By Joydeep Gupta, IANS,
Poznan (Poland): This is not the time to ask finance ministers for more money to fight climate change, UN Framework Convention on Climate Change (UNFCCC) Executive Secretary Yvo de Boer said here Monday. “But we need to find the money.”
The Dec 1-12 UN climate change summit opened in this western Poland city Monday under the shadow of the global financial meltdown, with industrialised countries indicating that most previous commitments to finance developing countries so that they could combat climate change were now off the table.
As delegates from 186 countries sat down to hard-nosed bargaining and representatives from over 400 NGOs did their best to push governments along to a global compact by the end of 2009 to fight climate change, de Boer said: “The key challenge is how to find the money.”
The UNFCCC chief was clear that “developing countries cannot engage further (in combating climate change) without financial and technical support. But unless developing countries move further, industrialised countries won’t.”
Pointing out that “this is not the time to ask finance ministers for more money”, de Boer said, “We need to get public money from other sources and private sector investment.”
“Perhaps we can auction emission rights. There are some other proposals that we shall discuss. The debate on climate finance will be central here (at the Poznan summit).”
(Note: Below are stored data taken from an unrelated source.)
Definition applyDropSchema (b schemaID : Z) : M heap (list Z) :=
  di ← SchemaByID range_schemas b schemaID;
  match di with
  | None => ret []
  | Some di =>
      d ← load_db di;
      set_schemaMap b (delete (cs_L (db_Name d)));;
      tbls ← read_infos (db_Blocks d);
      let bucketIdxMap : gset Z := list_to_set ((fun tbl => blockBucketIdx (bi_ID tbl)) <$> tbls) in
      let blockIDs := foldl appendAffectedIDs [] tbls in
      INTERLOCKy_buckets b (range_buckets bucketIdxMap);;
      di ← DB_Clone di;
      drop_blocks b di blockIDs;;
      ret blockIDs
  end.

(** ** Changes of a table *)

(** The identifiers of the table that goes and the one that comes. *)
Definition old_new (diff : SchemaDiff) : Z * Z :=
  match Type_ diff with
  | CausetActionCreateBlock | CausetActionCreateSequence | CausetActionRecoverBlock => (0, BlockID diff)
  | CausetActionDropBlock | CausetActionDropView | CausetActionDropSequence => (BlockID diff, 0)
  | CausetActionTruncateBlock | CausetActionCreateView | CausetActionExchangeBlockPartition =>
      (OldBlockID diff, BlockID diff)
  | _ => (BlockID diff, BlockID diff)
  end.

(** The old allocators are kept, except in these changes. *)
Definition keeps_allocs (diff : SchemaDiff) : bool :=
  match Type_ diff with
  | CausetActionRenameBlock | CausetActionExchangeBlockPartition | CausetActionRepairBlock => false
  | _ => true
  end.

(** The table that goes is taken out of [dbInfo], or in a renaming of the
    database that it was in. *)
Definition drop_old (b dbInfo oldBlockID : Z) (diff : SchemaDiff) : M heap (list Z) :=
  if bool_decide (Type_ diff = CausetActionRenameBlock) && negb (OldSchemaID diff =? SchemaID diff) then
    oldRoDBInfo ← SchemaByID range_schemas b (OldSchemaID diff);
    match oldRoDBInfo with
    | None => fail ErrDatabaseNotExists
    | Some oldRoDBInfo =>
        d ← load_db oldRoDBInfo;
        oldDBInfo ← INTERLOCKySchemaBlocks b (cs_L (db_Name d));
        applyDropBlock b oldDBInfo oldBlockID []
    end
  else applyDropBlock b dbInfo oldBlockID [].

Definition affected_diff (diff : SchemaDiff) (opt : AffectedOption) : SchemaDiff :=
  MkDiff (Version diff) (Type_ diff) (ao_SchemaID opt) (ao_BlockID opt) (ao_OldSchemaID opt) (ao_OldBlockID opt) [].

Fixpoint apply_affected (apply : SchemaDiff -> M heap (list Z)) (diff : SchemaDiff) (opts : list AffectedOption)
    (tblIDs : list Z) : M heap (list Z) :=
  match opts with
  | [] => ret tblIDs
  | opt :: opts =>
      affectedIDs ← apply (affected_diff diff opt);
      apply_affected apply diff opts (tblIDs ++ affectedIDs)
  end.

(** The change of a table: from the lookup of the database to the tables that
    were affected, without the other tables of the change. *)
Definition apply_block_diff (b : Z) (m : MetaSnapshot) (diff : SchemaDiff) : M heap (list Z) :=
  roDBInfo ← SchemaByID range_schemas b (SchemaID diff);
  match roDBInfo with
  | None => fail ErrDatabaseNotExists
  | Some roDBInfo =>
      let '(oldBlockID, newBlockID) := old_new diff in
      d ← load_db roDBInfo;
      dbInfo ← INTERLOCKySchemaBlocks b (cs_L (db_Name d));
      INTERLOCKySortedBlocks b oldBlockID newBlockID;;
      '(allocs, tblIDs) ←
        (if blockIDIsValid oldBlockID then
           allocs ←
             (if (oldBlockID =? newBlockID) && keeps_allocs diff then
                oldAllocs ← AllocByID b oldBlockID; ret (filterSlabPredictors diff (default [] oldAllocs))
              else ret []);
           tmpIDs ← drop_old b dbInfo oldBlockID diff;
           ret (allocs, if negb (oldBlockID =? newBlockID) then tmpIDs else [])
         else ret ([], []));
      if blockIDIsValid newBlockID then applyCreateBlock b m dbInfo newBlockID allocs (Type_ diff) tblIDs
      else ret tblIDs
  end.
The United Nations Development Programme said in its 2007 Human Development Report that developing countries would need $86 billion more between 2007 and 2016 to adapt to climate change, a phenomenon that is already affecting farm output, leading to more frequent and more severe droughts, floods and storms, and raising the sea level.
In contrast, the US Treasury Department recently proposed a $700 billion immediate bailout package for the country’s beleaguered banks alone.
De Boer said he did expect an Adaptation Fund to be launched during the Poznan summit, but did not indicate the size of the fund.
One of the other expectations out of the Poznan summit is what is being called the “long-term shared vision” in which all countries make commitments on how much greenhouse gas (GHG) emissions they will cut by 2050.
Members of the Indian government delegation have earlier described this as an attempt by industrialised countries to shift attention away from the fact that they have not met their current commitments to reduce GHG emissions, commitments they made under the ongoing Kyoto Protocol.
Asked about this, de Boer told IANS: “Without the industrialised countries meeting their Kyoto Protocol obligations, there will be no new deal by the end of 2009 as envisaged in the Bali roadmap.”
“The credibility of industrialised countries will be in question. It is not realistic to try to shift from immediate legal obligations to long-term commitments,” he said.